[Opening Dataset entries section]

(** C6.  In every call of [dyad_open_sync] and of [dyad_close_sync] (with
    a context to work on), every event of the nested [subscribe_via_flux]
    or [publish_via_flux] happens while [ctx->reenter] is false, and when
    the call returns, with whatever value, [ctx->reenter] is true; the
    call returns unless the key generation divides by a zero [key_bins].
    An interposed entry point that is entered while [ctx->reenter] is false
    only passes its call on to the real symbol. *)
Theorem reenter_false_during_coordination
    (s : state W) (c : dyad_sync_ctx_t) (path dyad_path user_path : string) :
  ctx s = Some c ->
  let r1 := dyad_open_sync path dyad_path user_path s in
  let r2 := dyad_close_sync path dyad_path user_path s in
  (Forall (fun e => seen_reenter e = Some false) (added s r1) /\
   existsb enters_subscribe (added s r1) = true /\
   match r1 with
   | Done _ s' => reenter <$> ctx s' = Some true
   | Stopped f _ => f = SIGFPE /\ key_bins c = 0 /\ key_depth c <> 0
   end) /\
  (Forall (fun e => seen_reenter e = Some false) (added s r2) /\
   existsb enters_publish (added s r2) = true /\
   match r2 with
   | Done _ s' => reenter <$> ctx s' = Some true
   | Stopped f _ => f = SIGFPE /\ key_bins c = 0 /\ key_depth c <> 0
   end) /\
  (forall (s0 : state W) c0,
     ctx s0 = Some c0 -> reenter c0 = false ->
     (forall p oflag va_mode,
        forallb plain_io (added s0 (open p oflag va_mode s0)) = true) /\
     (forall p mode, forallb plain_io (added s0 (fopen p mode s0)) = true) /\
     (forall fd, forallb plain_io (added s0 (close fd s0)) = true) /\
     (forall fp, forallb plain_io (added s0 (fclose fp s0)) = true)).
Proof.
  intros Hc. split; [by apply dyad_open_sync_reenter|].
  split; [by apply dyad_close_sync_reenter|].
  apply entry_points_pass_on_without_reenter.
Qed.
End ReenterFacts.

Lemma reenter_false_during_coordination_witness :
  let s := Script.start Script.consumer (Some (Script.ready_ctx 1)) in
  let r1 := dyad_open_sync (E := Script.externals) (H := Murmur.murmur3)
              "/managed/out.dat" "/managed" "out.dat" s in
  Forall (fun e => seen_reenter e = Some false) (added s r1) /\
  (length (added s r1) = 15)%nat /\
  reenter <$> ctx (final r1) = Some true.
Proof.
  intros s r1.
  destruct (reenter_false_during_coordination
              (E := Script.externals) (B := Script.plain_build)
              (Hd := Script.headers) (H := Murmur.murmur3)
              s (Script.ready_ctx 1) "/managed/out.dat" "/managed" "out.dat"
              eq_refl) as [(Hall & _ & _) _].
  split; [exact Hall|]. split; vm_compute; reflexivity.
Defined.

Section KeyFailureIgnored.
Context {W : Type} {E : Externals W} {H : Murmur3}.

End KeyFailureIgnored.


(** ** What [open_sync] and [close_sync] add to a trace *)

Lemma invocations_app name t1 t2 :
  invocations name (t1 ++ t2) = (invocations name t1 + invocations name t2)%nat.
Proof. unfold invocations. by rewrite filter_app, length_app. Qed.

Lemma fopen_only_for_writing_app t1 t2 :
  fopen_only_for_writing (t1 ++ t2)
  = fopen_only_for_writing t1 && fopen_only_for_writing t2.
Proof. apply forallb_app. Qed.

Section SyncSummaries.
Context {W : Type} {E : Externals W} {Hd : Headers} {H : Murmur3}.

Ltac stopped_by_division :=
  match goal with
  | Hg : gen_path_key _ _ _ _ _ = DivByZero |- _ =>
      apply gen_path_key_on_topic_traps in Hg; destruct Hg; auto
  end.

Lemma open_sync_summary (s : state W) (path : string) :
  let r := open_sync path s in
  exists t,
    trace (final r) = trace s ++ t /\
    invocations "open" t = 0%nat /\
    (invocations "fopen" t <= 1)%nat /\
    fopen_only_for_writing t = true /\
    stops_for_a_reason s r.
Proof.
  unfold open_sync, sync_done, dyad_open_sync, update_ctx, store_ctx,
    subscribe_via_flux, call_gen_path_key, subscribe_done, fopen_real,
    fclose_real, get_ctx, bind, note, deref_ctx, perform, ret, stop,
    record_event.
  run_model.
  all: eexists; split; [rewrite <- ?app_assoc; reflexivity|].
  all: split; [reflexivity|]. 
  all: split; [apply Nat.leb_le; reflexivity|].
  all: split; [reflexivity|].
  all: try exact I.
  all: match goal with Hx : ctx _ = _ |- _ => cbn; rewrite Hx end.
  all: first [reflexivity | split; [reflexivity|stopped_by_division]].
Qed.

[Closing Dataset entries section]

• **How to complete this task**
Scan the entries above for the line containing "(forall (s0 : state", and copy it and all lines after it exactly, down to and including the line containing "Lemma fopen_only_for_writing_app t1".

• **Response area**
  (forall (s0 : state W) c0,
     ctx s0 = Some c0 -> reenter c0 = false ->
     (forall p oflag va_mode,
        forallb plain_io (added s0 (open p oflag va_mode s0)) = true) /\
     (forall p mode, forallb plain_io (added s0 (fopen p mode s0)) = true) /\
     (forall fd, forallb plain_io (added s0 (close fd s0)) = true) /\
     (forall fp, forallb plain_io (added s0 (fclose fp s0)) = true)).
Proof.
  intros Hc. split; [by apply dyad_open_sync_reenter|].
  split; [by apply dyad_close_sync_reenter|].
  apply entry_points_pass_on_without_reenter.
Qed.
End ReenterFacts.

Lemma reenter_false_during_coordination_witness :
  let s := Script.start Script.consumer (Some (Script.ready_ctx 1)) in
  let r1 := dyad_open_sync (E := Script.externals) (H := Murmur.murmur3)
              "/managed/out.dat" "/managed" "out.dat" s in
  Forall (fun e => seen_reenter e = Some false) (added s r1) /\
  (length (added s r1) = 15)%nat /\
  reenter <$> ctx (final r1) = Some true.
Proof.
  intros s r1.
  destruct (reenter_false_during_coordination
              (E := Script.externals) (B := Script.plain_build)
              (Hd := Script.headers) (H := Murmur.murmur3)
              s (Script.ready_ctx 1) "/managed/out.dat" "/managed" "out.dat"
              eq_refl) as [(Hall & _ & _) _].
  split; [exact Hall|]. split; vm_compute; reflexivity.
Defined.

Section KeyFailureIgnored.
Context {W : Type} {E : Externals W} {H : Murmur3}.

End KeyFailureIgnored.


(** ** What [open_sync] and [close_sync] add to a trace *)

Lemma invocations_app name t1 t2 :
  invocations name (t1 ++ t2) = (invocations name t1 + invocations name t2)%nat.
Proof. unfold invocations. by rewrite filter_app, length_app. Qed.

Lemma fopen_only_for_writing_app t1 t2 :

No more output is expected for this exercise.